(Dataset items)
"""

(** Several, in the order of their numbers and of the sequence numbers. *)
Lemma add_tables_ok ps metas : Forall2 (fun p meta => tableof p.1 p.2 meta) ps metas -> forall dat v,
  vok v dat -> version_wf (ucmp := c) v -> StronglySorted Z.lt (map fst ps) ->
  (forall K g p, is_level K -> g ∈ level_files v K -> p ∈ ps -> number g < p.1) ->
  StronglySorted seq_lt (concat (map snd ps)) ->
  (forall a e, a ∈ concat (map snd ps) -> in_version v (fun f => dat (number f)) e -> sequence e.1 < sequence (mkey a)) ->
  Z.of_nat (length (level_files v 0)) + len metas < 2 ^ 31 ->
  exists dat' v', vok v' dat' /\ version_wf (ucmp := c) v' /\
    (forall K g, is_level K -> g ∈ level_files v' K <-> g ∈ level_files v K \/ (K = 0 /\ exists meta, meta ∈ metas /\ g = norm meta)) /\
    (forall e, in_version v' (fun f => dat' (number f)) e <-> in_version v (fun f => dat (number f)) e \/ e ∈ map mem_ientry (concat (map snd ps))).
Proof.
  induction 1 as [|[num es] meta ps metas Hmeta Hms IH]; intros dat v Hvo Hwf Hnums Hlt Hseqs Hnewer Hsize; cbn [map concat fst snd length] in *.
  { exists dat, v. split; [done|]. split; [done|]. split.
    - intros K g HK. split; [by left|]. intros [?|[_ (m & Hm & _)]]; [done|by apply not_elem_of_nil in Hm].
    - intros e. split; [by left|]. intros [?|He]; [done|by apply not_elem_of_nil in He]. }
  apply StronglySorted_app in Hseqs as (Hsplit & Hs1 & Hs2). apply StronglySorted_inv in Hnums as [Hnums Hnum].
  rewrite Forall_forall in Hnum.
  destruct (add_table_ok dat v num es meta Hvo Hwf Hmeta) as (dat1 & v1 & Hvo1 & Hwf1 & Hlev1 & Hin1).
  { intros K g HK Hg. apply (Hlt K g (num, es) HK Hg). by left. }
  { intros a e Ha. apply Hnewer, elem_of_app. by left. }
  { lia. }
  destruct (table_of_holds num es meta Hmeta) as [Hn _].
  destruct (IH dat1 v1 Hvo1 Hwf1 Hnums) as (dat' & v' & Hvo' & Hwf' & Hlev' & Hin').
  - intros K g p HK [Hg|[-> ->]]%Hlev1 Hp; [|cbn; rewrite Hn|done].
    + apply (Hlt K g p HK Hg). by right.
    + apply Hnum. by apply list_elem_of_fmap_2.
  - done.
  - intros a e Ha [He|(x & Hx & ->)%sequence_in_ientries]%Hin1.
    + apply Hnewer; [apply elem_of_app; by right|done].
    + by apply Hsplit.
  - assert (level_files v1 0 ⊆+ norm meta :: level_files v 0) as Hsub%submseteq_length; [|cbn in Hsub; lia].
    apply NoDup_submseteq; [by apply (level_nodup v1)|]. intros g [Hg|[_ ->]]%Hlev1; [by right|by left|done].
  - exists dat', v'. split; [done|]. split; [done|]. split.
    + intros K g HK. rewrite (Hlev' K g HK), (Hlev1 K g HK). split.
      * intros [[?|[-> ->]]|[-> (m & Hm & ->)]]; [by left|right; split; [done|exists meta; split; [by left|done]]|right; split; [done|exists m; split; [by right|done]]].
      * intros [?|[-> (m & [->|Hm]%elem_of_cons & ->)]]; [by left; left|by left; right|right; split; [done|by exists m]].
    + intros e. rewrite Hin', Hin1, map_app, elem_of_app. tauto.
Qed.
End Installing.
(* ===== verification/Glob.v ===== *)
(** Glob-style patterns ([StringMatchLen] and [IsTailWildcard] of redisdb/db/util.cc).

    The matcher walks two C strings.  The pattern is the bytes that are left of it, and its
    terminator is there to be read; the string is the bytes that are left of it, or [None]
    once the walk is past its terminator, where [stringlen] is negative and a read is
    undefined.  The result is [None] where the code reads there. *)
From Stdlib Require Import Ascii.
From stdpp Require Import list.
From S2P Require Import Prelude.
Local Open Scope Z_scope.

(** ** Characters *)

(** A [char] as an [int]: it is signed. *)
Definition char_int (b : byte) : Z := if b2z b <? 128 then b2z b else b2z b - 256.

(** [tolower] of the "C" locale. *)
Definition tolower (c : Z) : Z := if (65 <=? c) && (c <=? 90) then c + 32 else c.

Definition is_char (b : byte) (c : ascii) : bool := bool_decide (b = byte_of_ascii c).
Definition is_backslash (b : byte) : bool := bool_decide (b = Byte.x5c).

(** The comparison of two characters with [nocase]. *)
Definition same_char (nocase : bool) (a b : byte) : bool :=
  if nocase then tolower (char_int a) =? tolower (char_int b) else bool_decide (a = b).

Definition in_range (nocase : bool) (start end_ c : byte) : bool :=
  let lower z := if nocase then tolower z else z in
  let lo := Z.min (char_int start) (char_int end_) in
  let hi := Z.max (char_int start) (char_int end_) in
  (lower lo <=? lower (char_int c)) && (lower (char_int c) <=? lower hi).

(** ** [StringMatchLen] *)

(** [string[0]]: the terminator is there to be read. *)
Definition char_at (s : option bytes) : option byte :=
  match s with Some (c :: _) => Some c | Some [] => Some Byte.x00 | None => None end.

(** [string++] and [stringlen--]. *)
Definition advance (s : option bytes) : option bytes :=
  match s with Some (_ :: s) => Some s | _ => None end.

(** The loop over a class: whether the character is in it, and what follows the class.  A
    class that is not closed ends with the pattern. *)
Fixpoint class_loop (nocase : bool) (s : option bytes) (p : bytes) (match_ : bool) : option (bool * bytes) :=
  match p with
  | [] => Some (match_, [])
  | a :: p1 =>
      match p1 with
      | b :: p2 =>
          if is_backslash a then
            let? c := char_at s in class_loop nocase s p2 (match_ || bool_decide (b = c))
          else if is_char a "]" then Some (match_, p1)
          else
            match p2 with
            | d :: p3 =>
                if is_char b "-" then
                  let? c := char_at s in class_loop nocase s p3 (match_ || in_range nocase a d c)
                else let? c := char_at s in class_loop nocase s p1 (match_ || same_char nocase a c)
            | [] => let? c := char_at s in class_loop nocase s p1 (match_ || same_char nocase a c)
            end
      | [] =>
          if is_char a "]" then Some (match_, p1)
          else let? c := char_at s in class_loop nocase s p1 (match_ || same_char nocase a c)
      end
  end.

(** [while ( *pattern == '*' )]. *)
Fixpoint skip_stars (p : bytes) : bytes :=
  match p with
  | a :: p' => if is_char a "*" then skip_stars p' else p
  | [] => []
  end.

(** The loop of a star: the rest of the pattern against every rest of the string but the
    empty one. *)
Fixpoint star_loop (matches : bytes -> option bool) (s : bytes) : option bool :=
  match s with
  | [] => Some false
  | _ :: s' => let? m := matches s in if m : bool then Some true else star_loop matches s'
  end.

(** What a turn of the loop does with a pattern that does not begin with a star: no match,
    or what is left of the pattern and of the string. *)
Definition match_turn (nocase : bool) (a : byte) (p : bytes) (s : option bytes) : option (option (bytes * option bytes)) :=
  if is_char a "?" then
    Some (if bool_decide (s = Some []) then None else Some (p, advance s))
  else if is_char a "[" then
    let '(no, p) := match p with b :: p' => if is_char b "^" then (true, p') else (false, p) | [] => (false, p) end in
    let? (m, p) := class_loop nocase s p false in
    Some (if eqb m no then None else Some (p, advance s))
  else
    let '(a, p) := if is_backslash a then match p with b :: p' => (b, p') | [] => (a, p) end else (a, p) in
    let? c := char_at s in Some (if same_char nocase a c then Some (p, advance s) else None).

(** A star past the end of the string counts [stringlen] down for ever. *)
Fixpoint StringMatch_loop (nocase : bool) (fuel : nat) (p : bytes) (s : option bytes) : option bool :=
  match fuel, p with
  | O, _ => None
  | S _, [] => Some (bool_decide (s = Some []))
  | S fuel, a :: p =>
      if is_char a "*" then
        match skip_stars p with
        | [] => Some true
        | p' => let? s := s in star_loop (fun s => StringMatch_loop nocase fuel p' (Some s)) s
        end
      else
        let? r := match_turn nocase a p s in
        match r with
        | None => Some false
        | Some (p, s) =>
            if bool_decide (s = Some []) then Some (bool_decide (skip_stars p = []))
            else StringMatch_loop nocase fuel p s
        end
  end.

(** Every turn uses up a character of the pattern. *)
Definition StringMatchLen (pattern string : bytes) (nocase : bool) : option bool :=
  StringMatch_loop nocase (S (length pattern)) pattern (Some string).

(** ** The meaning of a pattern *)

(** The members of a class, and what a pattern is made of. *)
Inductive Item := ItChar (a : byte) | ItEscaped (a : byte) | ItRange (a b : byte).
Inductive Token := TkStar | TkAny | TkChar (a : byte) | TkClass (no : bool) (items : list Item).

Definition item_ok (nocase : bool) (c : byte) (i : Item) : bool :=
  match i with
  | ItChar a => same_char nocase a c
  | ItEscaped a => bool_decide (a = c)
  | ItRange a b => in_range nocase a b c
  end.

Definition token_ok (nocase : bool) (t : Token) (c : byte) : bool :=
  match t with
  | TkStar => false
  | TkAny => true
  | TkChar a => same_char nocase a c
  | TkClass no items => negb (eqb (existsb (item_ok nocase c) items) no)
  end.

(** The strings of a pattern: a star stands for any string, the others for one character. *)
Inductive glob (nocase : bool) : list Token -> bytes -> Prop :=
  | glob_nil : glob nocase [] []
  | glob_star_end p s : glob nocase p s -> glob nocase (TkStar :: p) s
  | glob_star c p s : glob nocase (TkStar :: p) s -> glob nocase (TkStar :: p) (c :: s)
  | glob_char t c p s : token_ok nocase t c = true -> glob nocase p s -> glob nocase (t :: p) (c :: s).

(** Reading a class, and a pattern. *)
Fixpoint class_items (p : bytes) : list Item * bytes :=
  match p with
  | [] => ([], [])
  | a :: p1 =>
      match p1 with
      | b :: p2 =>
          if is_backslash a then (ItEscaped b :: (class_items p2).1, (class_items p2).2)
          else if is_char a "]" then ([], p1)
          else
            match p2 with
            | d :: p3 =>
                if is_char b "-" then (ItRange a d :: (class_items p3).1, (class_items p3).2)
                else (ItChar a :: (class_items p1).1, (class_items p1).2)
            | [] => (ItChar a :: (class_items p1).1, (class_items p1).2)
            end
      | [] => if is_char a "]" then ([], p1) else ([ItChar a], [])
      end
  end.

Definition token_of (a : byte) (p : bytes) : Token * bytes :=
  if is_char a "*" then (TkStar, p)
  else if is_char a "?" then (TkAny, p)
  else if is_char a "[" then
    let '(no, p) := match p with b :: p' => if is_char b "^" then (true, p') else (false, p) | [] => (false, p) end in
    (TkClass no (class_items p).1, (class_items p).2)
  else if is_backslash a then match p with b :: p' => (TkChar b, p') | [] => (TkChar a, p) end
  else (TkChar a, p).

Fixpoint tokens_loop (fuel : nat) (p : bytes) : list Token :=
  match fuel, p with
  | S fuel, a :: p => let '(t, p) := token_of a p in t :: tokens_loop fuel p
  | _, _ => []
  end.

Definition tokens (pattern : bytes) : list Token := tokens_loop (length pattern) pattern.

(** ** The matcher decides the meaning *)

(** A step of reading a class: it ends, or an item is read. *)
Definition class_step (p : bytes) : option (Item * bytes) :=
  match p with
  | a :: b :: p2 =>
      if is_backslash a then Some (ItEscaped b, p2)
      else if is_char a "]" then None
      else match p2 with d :: p3 => if is_char b "-" then Some (ItRange a d, p3) else Some (ItChar a, b :: p2) | [] => Some (ItChar a, b :: p2) end
  | [a] => if is_char a "]" then None else Some (ItChar a, [])
  | [] => None
  end.

Lemma class_step_length p i q : class_step p = Some (i, q) -> (length q < length p)%nat.
Proof. destruct p as [|a [|b [|d p]]]; cbn; intros Hs; repeat case_match; simplify_eq; cbn; lia. Qed.

Lemma class_items_step p : class_items p =
  match class_step p with Some (i, q) => (i :: (class_items q).1, (class_items q).2) | None => ([], tail p) end.
Proof.
  destruct p as [|a [|b [|d p]]]; [done|..]; unfold class_step.
  - cbn. by destruct (is_char a _).
  - change (class_items [a; b]) with (if is_backslash a then (ItEscaped b :: (class_items []).1, (class_items []).2)
      else if is_char a "]" then ([], [b]) else (ItChar a :: (class_items [b]).1, (class_items [b]).2)).
    destruct (is_backslash a); [done|]. by destruct (is_char a _).
  - change (class_items (a :: b :: d :: p)) with (if is_backslash a then (ItEscaped b :: (class_items (d :: p)).1, (class_items (d :: p)).2)
      else if is_char a "]" then ([], b :: d :: p) else if is_char b "-" then (ItRange a d :: (class_items p).1, (class_items p).2)
      else (ItChar a :: (class_items (b :: d :: p)).1, (class_items (b :: d :: p)).2)).
    destruct (is_backslash a); [done|]. destruct (is_char a _); [done|]. by destruct (is_char b _).
Qed.

Lemma class_loop_step nocase s p m : class_loop nocase s p m =
  match class_step p with Some (i, q) => let? c := char_at s in class_loop nocase s q (m || item_ok nocase c i) | None => Some (m, tail p) end.
Proof.
  destruct p as [|a [|b [|d p]]]; [done|..]; unfold class_step.
  - cbn. by destruct (is_char a _).
  - change (class_loop nocase s [a; b] m) with (if is_backslash a then let? c := char_at s in class_loop nocase s [] (m || bool_decide (b = c))
      else if is_char a "]" then Some (m, [b]) else let? c := char_at s in class_loop nocase s [b] (m || same_char nocase a c)).
    destruct (is_backslash a); [done|]. by destruct (is_char a _).
  - change (class_loop nocase s (a :: b :: d :: p) m) with (if is_backslash a then let? c := char_at s in class_loop nocase s (d :: p) (m || bool_decide (b = c))
      else if is_char a "]" then Some (m, b :: d :: p) else if is_char b "-" then let? c := char_at s in class_loop nocase s p (m || in_range nocase a d c)
      else let? c := char_at s in class_loop nocase s (b :: d :: p) (m || same_char nocase a c)).
    destruct (is_backslash a); [done|]. destruct (is_char a _); [done|]. by destruct (is_char b _).
Qed.

Lemma class_items_length p : (length (class_items p).2 <= length p)%nat.
Proof.
  induction p as [p IH] using (induction_ltof1 _ (@length byte)). unfold ltof in IH. rewrite class_items_step.
  destruct (class_step p) as [[i q]|] eqn:Hs; cbn [snd].
  - apply class_step_length in Hs. specialize (IH q Hs). lia.
  - destruct p; cbn; lia.
Qed.

Lemma class_loop_items nocase s c p : char_at s = Some c -> forall m,
  class_loop nocase s p m = Some (m || existsb (item_ok nocase c) (class_items p).1, (class_items p).2).
Proof.
  intros Hc. induction p as [p IH] using (induction_ltof1 _ (@length byte)). unfold ltof in IH. intros m.
  rewrite class_loop_step, class_items_step. destruct (class_step p) as [[i q]|] eqn:Hs; cbn [fst snd existsb]; [|by rewrite orb_false_r].
  rewrite Hc. cbn [mbind option_bind]. rewrite IH by (by eapply class_step_length). by rewrite orb_assoc.
Qed.

Lemma token_of_length a p : (length (token_of a p).2 <= length p)%nat.
Proof.
  unfold token_of. destruct (is_char a _); [done|]. destruct (is_char a _); [done|]. destruct (is_char a _).
  - destruct p as [|b p]; [done|]. destruct (is_char b _); cbn [snd]; (etransitivity; [apply class_items_length|cbn; lia]).
  - destruct (is_backslash a); [destruct p; cbn; lia|done].
Qed.

Lemma tokens_loop_fuel p : forall n m, (length p <= n)%nat -> (length p <= m)%nat -> tokens_loop n p = tokens_loop m p.
Proof.
  induction p as [p IH] using (induction_ltof1 _ (@length byte)). unfold ltof in IH. intros n m Hn Hm.
  destruct p as [|a p]; [by destruct n, m|]. cbn [length] in Hn, Hm. destruct n as [|n], m as [|m]; [lia..|]. cbn [tokens_loop].
  pose proof (token_of_length a p) as Hl. destruct (token_of a p) as [t q]. cbn [snd] in Hl. f_equal. apply IH; cbn; lia.
Qed.

Lemma tokens_cons a p : tokens (a :: p) = (token_of a p).1 :: tokens (token_of a p).2.
Proof.
  unfold tokens. cbn [length tokens_loop]. pose proof (token_of_length a p) as Hl. destruct (token_of a p) as [t q]. cbn [fst snd] in *.
  f_equal. by apply tokens_loop_fuel.
Qed.

Lemma glob_star_spec nocase p s : glob nocase (TkStar :: p) s <-> exists s1 s2, s = s1 ++ s2 /\ glob nocase p s2.
Proof.
  split.
  - intros Hg. remember (TkStar :: p) as q eqn:Hq. revert Hq. induction Hg as [|p' s Hg _|c p' s _ IH|t c p' s Ht]; intros Hq; try done.
    + injection Hq as ->. by exists [], s.
    + destruct (IH Hq) as (s1 & s2 & -> & Hs). by exists (c :: s1), s2.
    + injection Hq as -> ->. done.
  - intros (s1 & s2 & -> & Hg). induction s1 as [|c s1 IH]; [by apply glob_star_end|by apply glob_star].
Qed.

"""

## [Exercise]
Reprint exactly the lines above that start at the one with "From S2P Require Import Prelude." and end at the one with "(** [string++] and [stringlen--]. *)", keeping both and adding none.

## [Response]
From S2P Require Import Prelude.
Local Open Scope Z_scope.

(** ** Characters *)

(** A [char] as an [int]: it is signed. *)
Definition char_int (b : byte) : Z := if b2z b <? 128 then b2z b else b2z b - 256.

(** [tolower] of the "C" locale. *)
Definition tolower (c : Z) : Z := if (65 <=? c) && (c <=? 90) then c + 32 else c.

Definition is_char (b : byte) (c : ascii) : bool := bool_decide (b = byte_of_ascii c).
Definition is_backslash (b : byte) : bool := bool_decide (b = Byte.x5c).

(** The comparison of two characters with [nocase]. *)
Definition same_char (nocase : bool) (a b : byte) : bool :=
  if nocase then tolower (char_int a) =? tolower (char_int b) else bool_decide (a = b).

Definition in_range (nocase : bool) (start end_ c : byte) : bool :=
  let lower z := if nocase then tolower z else z in
  let lo := Z.min (char_int start) (char_int end_) in
  let hi := Z.max (char_int start) (char_int end_) in
  (lower lo <=? lower (char_int c)) && (lower (char_int c) <=? lower hi).

(** ** [StringMatchLen] *)

(** [string[0]]: the terminator is there to be read. *)
Definition char_at (s : option bytes) : option byte :=
  match s with Some (c :: _) => Some c | Some [] => Some Byte.x00 | None => None end.

(** [string++] and [stringlen--]. *)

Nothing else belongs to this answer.